The Indian startup ecosystem mostly welcomed the multiple tax breaks and respites introduced in Budget 2023, especially on the relaxation of carrying forward of losses. However, some investors and founders said the Budget did not accommodate tax benefits or relaxations for the private equity and venture capital industry, especially with the government now including NRI investors under the ambit of the angel tax provision.
The Budget extends the date of incorporation for income tax benefits to startups from March 31, 2023, to March 31, 2024.
The Budget also proposed to extend the benefit of carrying forward of losses on change of shareholding of startups from the existing seven years of incorporation to 10 years.
Maneet Pal Singh, partner, IP Pasricha & Co, said Section 79 of the I-T Act typically restricts carrying forward and setting off of losses in cases of private companies. The Act also prohibits setting off carried-forward losses if there is a change in shareholding. “The carried forward loss is set off only if at least 51% shareholding remains the same on the last date of the previous year to which the loss belongs,” said Singh.
However, some relaxation has now been provided for government-recognised registered startups. The 51% shareholding condition is not applicable to eligible startups if all shareholders, as on the last day of the year, continue to hold those shares on the last day of the previous year in which the loss is set off, and if the loss has been incurred during the seven years since incorporation, Singh said.

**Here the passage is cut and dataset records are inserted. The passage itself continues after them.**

Lemma onlyDogs_allowed : EdgeTokenFilter._allowedProperties onlyDogs ≠ ∅.
Proof.
  unfold onlyDogs. cbn [EdgeTokenFilter._allowedProperties].
  apply non_empty_singleton_L.
Qed.

Lemma filterEdges_usePath_both_ends_witness :
  EdgeTokenFilter._allowedProperties onlyDogs ≠ ∅ ∧
  EdgeTokenFilter._usePath onlyDogs = true ∧
  ∃ result,
    EdgeTokenFilter.filterEdges type (λ _, Raise AttributeError) (λ _ _, false)
      1 onlyDogs (AsList [edgeAB; edgeBC]) = Ok (AsSet result) ∧
    ∀ e, e ∈ result ↔
         e ∈ [edgeAB; edgeBC] ∧
         EdgeTokenFilter.qualifies onlyDogs (From e) = true ∧
         EdgeTokenFilter.qualifies onlyDogs (To e) = true.
Proof.
  split; [exact onlyDogs_allowed|]. split; [reflexivity|].
  exact (filterEdges_usePath_both_ends type (λ _, Raise AttributeError)
           (λ _ _, false) 0 onlyDogs (AsList [edgeAB; edgeBC])
           onlyDogs_allowed eq_refl).
Defined.

Lemma filterEdges_usePath_keeps_less_witness :
  EdgeTokenFilter._allowedProperties onlyDogs ≠ ∅ ∧
  ∃ (onPaths : gset Edge) (onEnds : list Edge),
    EdgeTokenFilter.filterEdges type (λ _, Raise AttributeError) (λ _ _, false)
      1 (set_usePath onlyDogs true) (AsList [edgeAB; edgeBC])
    = Ok (AsSet onPaths) ∧
    EdgeTokenFilter.filterEdges type (λ _, Raise AttributeError) (λ _ _, false)
      1 (set_usePath onlyDogs false) (AsList [edgeAB; edgeBC])
    = Ok (AsList onEnds) ∧
    ∀ e, e ∈ onPaths → e ∈ onEnds.
Proof.
  split; [exact onlyDogs_allowed|].
  exact (filterEdges_usePath_keeps_less type (λ _, Raise AttributeError)
           (λ _ _, false) 0 onlyDogs (AsList [edgeAB; edgeBC])
           onlyDogs_allowed).
Defined.

Lemma chain_without_loop :
  ∀ e, e ∈ iter_edges (AsList [edgeAB; edgeBC]) → From e ≠ To e.
Proof.
  intros e He. cbn [iter_edges] in He.
  apply elem_of_cons in He as [->|He];
    [|apply list_elem_of_singleton in He as ->];
    intros H; apply (f_equal index) in H; vm_compute in H; discriminate H.
Qed.

Lemma chain_ends a :
  is_end (AsList [edgeAB; edgeBC]) a → a = tokA ∨ a = tokB ∨ a = tokC.
Proof.
  intros (e & He & Ha). cbn [iter_edges] in He.
  apply elem_of_cons in He as [->|He];
    [|apply list_elem_of_singleton in He as ->];
    destruct Ha as [->| ->]; tauto.
Qed.

Lemma chain_one_anchor a b :
  is_end (AsList [edgeAB; edgeBC]) a → is_end (AsList [edgeAB; edgeBC]) b →
  EdgeTokenFilter.qualifies onlyDogs a = true →
  EdgeTokenFilter.qualifies onlyDogs b = true → a = b.
Proof.
  intros Ha%chain_ends Hb%chain_ends Hqa Hqb.
  destruct Ha as [->|[->| ->]]; destruct Hb as [->|[->| ->]];
    first [ reflexivity
          | vm_compute in Hqa; discriminate Hqa
          | vm_compute in Hqb; discriminate Hqb ].
Qed.

Lemma filterEdges_usePath_one_anchor_witness :
  EdgeTokenFilter._allowedProperties onlyDogs ≠ ∅ ∧
  EdgeTokenFilter._usePath onlyDogs = true ∧
  (∀ e, e ∈ iter_edges (AsList [edgeAB; edgeBC]) → From e ≠ To e) ∧
  (∀ a b, is_end (AsList [edgeAB; edgeBC]) a →
          is_end (AsList [edgeAB; edgeBC]) b →
          EdgeTokenFilter.qualifies onlyDogs a = true →
          EdgeTokenFilter.qualifies onlyDogs b = true → a = b) ∧
  EdgeTokenFilter.filterEdges type (λ _, Raise AttributeError) (λ _ _, false)
    1 onlyDogs (AsList [edgeAB; edgeBC]) = Ok (AsSet ∅).
Proof.
  split; [exact onlyDogs_allowed|]. split; [reflexivity|].
  split; [exact chain_without_loop|]. split; [exact chain_one_anchor|].
  exact (filterEdges_usePath_one_anchor type (λ _, Raise AttributeError)
           (λ _ _, false) 0 onlyDogs (AsList [edgeAB; edgeBC])
           onlyDogs_allowed eq_refl chain_without_loop chain_one_anchor).
Defined.

Lemma filter_without_collapse_witness :
  EdgeTokenFilter._collaps (set_collaps onlyFast false) = false ∧
  ∃ kept,
    EdgeTokenFilter.filterEdges type (λ _, Raise AttributeError) (λ _ _, false)
      1 (set_collaps onlyFast false) (getEdges theDogRunsFast) = Ok kept ∧
    EdgeTokenFilter.filter type (λ _, Raise AttributeError) (λ _ _, false)
      1 (set_collaps onlyFast false) theDogRunsFast
    = Ok (mkNLPInstance (tokens theDogRunsFast) kept
            (instanceRenderType theDogRunsFast) (splitPoints theDogRunsFast)).
Proof.
  split; [reflexivity|].
  exact (filter_without_collapse type (λ _, Raise AttributeError)
           (λ _ _, false) 0 (set_collaps onlyFast false) theDogRunsFast
           eq_refl).
Defined.

Lemma collapse_tokens_and_edges_witness :
  well_formed theDogRunsFast ∧
  EdgeTokenFilter._collaps onlyFast = true ∧
  ∃ result survivors,
    EdgeTokenFilter.filter type (λ _, Raise AttributeError) (λ _ _, false)
      1 onlyFast theDogRunsFast = Ok result ∧
    tokens result = imap new_token survivors ∧
    increasing survivors.
Proof.
  split; [exact well_formed_theDogRunsFast|]. split; [reflexivity|].
  destruct (collapse_tokens_and_edges type (λ _, Raise AttributeError)
              (λ _ _, false) 0 onlyFast theDogRunsFast
              well_formed_theDogRunsFast eq_refl)
    as (kept & Hkept & Hsome).
  vm_compute in Hkept. injection Hkept as <-.
  destruct Hsome as (survivors & updatedEdges & sps & Hrun & _ & Hinc & _);
    [left; discriminate|].
  eexists. exists survivors. split; [exact Hrun|]. split; [reflexivity|].
  exact Hinc.
Defined.

Lemma filter_returns_unless_witness :
  well_formed theDogRunsFast ∧
  ∃ kept,
    EdgeTokenFilter.filterEdges type (λ _, Raise AttributeError) (λ _ _, false)
      1 onlyFast (getEdges theDogRunsFast) = Ok kept ∧
    ((∃ result,
        EdgeTokenFilter.filter type (λ _, Raise AttributeError) (λ _ _, false)
          1 onlyFast theDogRunsFast = Ok result) ↔
     ¬ (EdgeTokenFilter._collaps onlyFast = true ∧ iter_edges kept = [] ∧
        splitPoints theDogRunsFast ≠ [])).
Proof.
  split; [exact well_formed_theDogRunsFast|].
  exact (filter_returns_unless type (λ _, Raise AttributeError)
           (λ _ _, false) 0 onlyFast theDogRunsFast
           well_formed_theDogRunsFast).
Defined.

Lemma collapse_keeps_well_formed_witness :
  well_formed theDogRunsFast ∧
  EdgeTokenFilter._collaps onlyFast = true ∧
  ∃ result,
    EdgeTokenFilter.filter type (λ _, Raise AttributeError) (λ _ _, false)
      1 onlyFast theDogRunsFast = Ok result ∧
    well_formed result.
Proof.
  split; [exact well_formed_theDogRunsFast|]. split; [reflexivity|].
  destruct (collapse_keeps_well_formed type (λ _, Raise AttributeError)
              (λ _ _, false) 0 onlyFast theDogRunsFast
              well_formed_theDogRunsFast eq_refl)
    as (kept & Hkept & Hsome).
  vm_compute in Hkept. injection Hkept as <-.
  apply Hsome. left. discriminate.
Defined.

Ankur Bansal, co-founder of BlackSoil Capital, said equity investors and founders will now have a better return on equity with the three-year extension. However, for debt investors, there would be no impact. “The startups could also benefit with surplus funds being utilised towards working capital requirements or towards growth requirements,” Bansal told FE. But a key condition for carrying forward losses is being profitable.
In addition, as per the fine print of the Finance Bill, 2023, NRI investors in private companies will pay tax on any or all shares issued on premium pricing. Pankaj Makkar, MD, Bertelsmann India Investments, said while the intent to include foreign investors under the angel tax regime may be appreciated, the rules could unintentionally impact genuine cases such as convertible rounds. “On wish lists including easing ESOP taxation, rationalising capital gains tax rates for unlisted shares etc., there remains optimism that these areas will be dealt with in due course…,” Makkar said.
Manu Rikhye, partner, Merak Ventures, said the deferment of the time of payment of tax on ESOP plans needed to be looked at. “It would have also been encouraging if the Budget accommodated for an advisory on the PE/VC ecosystem.”